Mind Games - Page 226
“We went around there, too. I said I’d ask you. But I didn’t have to ask. They won’t let you in to see him. I don’t know if they’d let you into the prison at all.”
“Then I’ll wait outside. But I’ll be there. When?”
“I called Detective—no, it’s Captain Musk now. Detective Howard retired last year. I asked him to pave the way. It can take a while to get permission to visit an inmate at a supermax. Applications and background checks and paperwork and so on. I asked him to push this through. I’m waiting to hear back.”
“Okay. When you do, we’ll go. But you haven’t told me what this could cost you. I want to know.”
“I’m afraid if I lose, he’ll get stronger. But I’m more afraid, if I win, using my gift this way, I’ll lose it. It’s part of me, and the price could be taking it back. I know that’s why I kept tucking that folder away, but I’ll risk even that to finally be free of him.”

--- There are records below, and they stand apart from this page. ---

(** * django-ldapdb: the entry synchroniser of [ldapdb/models/base.py]

    A shallow embedding of [ldapdb.models.base.Model]: the RDN/DN builder
    ([build_rdn], [build_dn]), the diff-based [save], [delete] and the
    [scoped] class factory, followed by the properties of the
    natural-language specification that concern them.

    The directory connection, the point lookup [objects.get], the
    connection router and the field codec are external collaborators; they
    are the members of the [Backend] class below, and every theorem holds
    for every backend. *)

From Stdlib Require Import Ascii.
From stdpp Require Import gmap strings list pretty.

Local Open Scope string_scope.
Local Open Scope list_scope.

(** ** Python values *)

(** The values a model attribute holds here: [None], a string or an
    integer. *)
Inductive Value :=
  | VNone
  | VStr (s : string)
  | VInt (z : Z).

#[global] Instance Value_eq_dec : EqDecision Value.
Proof. solve_decision. Defined.

(** Python truthiness ([if value:], [not value]). *)
Definition truthy (v : Value) : bool :=
  match v with
  | VNone => false
  | VStr s => negb (String.eqb s "")
  | VInt z => negb (Z.eqb z 0)
  end.

(** Python [==] and [!=] on these values: values of different types are
    never equal. *)
Definition py_eq (a b : Value) : bool := bool_decide (a = b).
Definition py_ne (a b : Value) : bool := negb (py_eq a b).

(** [str(v)], as the [%s] conversion applies it. *)
Definition py_str (v : Value) : string :=
  match v with
  | VNone => "None"
  | VStr s => s
  | VInt z => pretty z
  end.

(** ** Exceptions *)

Inductive Exn :=
  | TypeError (msg : string)
  | Exception (msg : string)
  | AttributeError (attr : string)
  | LDAPError (desc : string)
  | DoesNotExist
  | MultipleObjectsReturned.

#[global] Instance Exn_eq_dec : EqDecision Exn.
Proof. solve_decision. Defined.

Definition Result (A : Type) : Type := Exn + A.

Definition res_bind {A B} (r : Result A) (k : A -> Result B) : Result B :=
  match r with
  | inl e => inl e
  | inr a => k a
  end.

Notation "'let?' x ':=' r 'in' k" := (res_bind r (fun x => k))
  (at level 10, x name, r at level 100, k at level 200).

(** The two exceptions [build_rdn] raises by itself; the specification
    calls both [IdentityError]. *)
Definition all_keys_error : Exn :=
  TypeError "All keys must be specified when called on a class".
Definition no_dn_error : Exn :=
  Exception "Could not build Distinguished Name".

Definition is_IdentityError (e : Exn) : bool :=
  bool_decide (e = all_keys_error) || bool_decide (e = no_dn_error).

(** ** Fields, model classes and instances *)

(** A declared field, as [build_rdn] and [save] read it: [field.name],
    [field.db_column] ([None] or a string) and [field.primary_key]. *)
Record Field := {
  name : string;
  db_column : option string;
  primary_key : bool
}.

#[global] Instance Field_eq_dec : EqDecision Field.
Proof. solve_decision. Defined.

(** [dn = django.db.models.fields.CharField(max_length=200)]: a declared
    field without a directory attribute. *)
Definition dn_field : Field :=
  {| name := "dn"; db_column := None; primary_key := false |}.

Abbreviation Alias := string.

(** A model class: its name and module, [_meta.fields] in declaration
    order, and the meta-data attributes of [Model]. [proxy] is the [Meta]
    of the classes the factories build. *)
Record Class := {
  cls_name : string;
  cls_module : string;
  fields : list Field;
  base_dn : Value;
  bound_alias : option Alias;
  search_scope : Z;
  object_classes : list string;
  proxy : bool
}.

(** A model instance: its class, its attribute dictionary (the values of
    the declared fields, [dn] among them) and [saved_pk]. *)
Record Instance := {
  cls : Class;
  attrs : gmap string Value;
  saved_pk : Value
}.

Definition set_attr (n : string) (v : Value) (i : Instance) : Instance :=
  {| cls := cls i; attrs := <[n := v]> (attrs i); saved_pk := saved_pk i |}.

Definition set_saved_pk (v : Value) (i : Instance) : Instance :=
  {| cls := cls i; attrs := attrs i; saved_pk := v |}.

(** [getattr(obj, name)]: raises [AttributeError] when the attribute is
    missing. *)
Definition getattr (i : Instance) (n : string) : Result Value :=
  match attrs i !! n with
  | Some v => inr v
  | None => inl (AttributeError n)
  end.

(** [getattr(obj, name, None)]. *)
Definition getattr_default (i : Instance) (n : string) : Value :=
  default VNone (attrs i !! n).

(** [self.pk]: the value of [_meta.pk], the first declared field with
    [primary_key] set. *)
Definition meta_pk (c : Class) : option Field :=
  List.find primary_key (fields c).

Definition pk (i : Instance) : Result Value :=
  match meta_pk (cls i) with
  | Some f => getattr i (name f)
  | None => inl (AttributeError "pk")
  end.

(** [Model.__init__]: the framework's constructor has filled [attrs];
    [saved_pk] is then [self.pk]. *)
Definition Model_init (c : Class) (a : gmap string Value) : Result Instance :=
  let i := {| cls := c; attrs := a; saved_pk := VNone |} in
  let? k := pk i in
  inr (set_saved_pk k i).

(** What the framework's constructor guarantees: every declared field,
    and [dn], has an attribute on the instance. *)
Definition has_attr (i : Instance) (n : string) : bool :=
  bool_decide (is_Some (attrs i !! n)).

Definition wf_instance (i : Instance) : bool :=
  has_attr i "dn" && forallb (fun f => has_attr i (name f)) (fields (cls i)).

“Did you ever consider one of the reasons you have this was because of what you’re going to do? You’re not going to lose anything.” He came around the counter, lifted her off the stool and into his arms. “Start by believing that.”
She almost could, standing here where everything was safe and warm and normal.
But better, she thought, to understand the risks, to accept them before entering the field of play.
“It helps me that you’re going, and it’ll go a long way to easing Grammie and Rem’s minds. I want this over before Thanksgiving, when the family’s all here. I don’t know if that’s possible. It could take weeks.”
Even as she spoke, the phone in her jacket pocket signaled.
And she knew.
“It’s Captain Musk.”
“Answer it, Thea,” Ty said when she stared at the pocket of the jacket she’d draped over a chair.
Take the next step, she told herself, and pulled out the phone.
“Captain Musk.” As she spoke, she rubbed a hand at her throat. “No, I haven’t. No, no, I don’t. Captain—all right, Phil—yes, I’m absolutely sure.”
Her gaze shifted to Ty, and she nodded slowly.
“Yes, I can. I will.” As she listened, she reached for Ty’s hand, squeezed it hard before she released it. “I understand,” she began as she opened the door to let Bunk out when he wagged in front of it. “I didn’t expect you to…” Her laugh came even as she rubbed her fingers between her eyebrows. “Well, I didn’t look, did I?”
Closing her eyes, she listened, nodded. “I will. I’m grateful. It’ll be good to see you again. No, not my family, and they’re very well, thanks. But someone’s coming with me, just for the drive there and back. All right, yes. Oh, and tell your daughter to break a leg with her ballet recital Friday night. It’s on your mind, and I always feel I have to prove my bona fides with you, at least a little. Thank you again.”
She ended the call, turned to Ty. “Monday morning at eleven. I should be there by ten-thirty, as there are protocols and procedures.”
“Monday.”
“Visiting hours are Saturdays and Sundays, but they’re not treating this like that. Captain Musk and Detective Howard are going to meet me there, guide me through, and they’ll be in an observation room while I’m with Riggs. It’s so kind of them. Riggs—he’ll be cuffed and shackled the whole time in a kind of room where inmates can talk to their lawyers. But there’ll be a guard in there with us. I’ll have an hour unless either he or I want to break it off.
“I won’t let him. I won’t let him until I’m done.”
“He doesn’t know who you are.”
“No, but he thinks he does. I don’t know what strings Phil pulled, but I’m glad I don’t have to wait. I’d drive myself crazy thinking I’ve waited too long, or haven’t waited long enough. It’s another now, or now comes on Monday.”
Ty took her face in his hands. “You’ll kick his ass.”
For the moment at least, she believed it. “That’s definitely part of the game plan.”
* * *
She used every skill she had to block Riggs out through the rest of the week, over the weekend. She wanted him frustrated, angry, itchy.
On Monday morning, she dressed carefully and deliberately. The Professional Woman look, her mother would have called it. A pretty, clean-lined sheath in deep blue she’d bought in New York and navy pumps that added a couple inches to her height. She dressed her hair in a sleek, sophisticated twist.
It amazed her just how much the image in the mirror looked like her mother.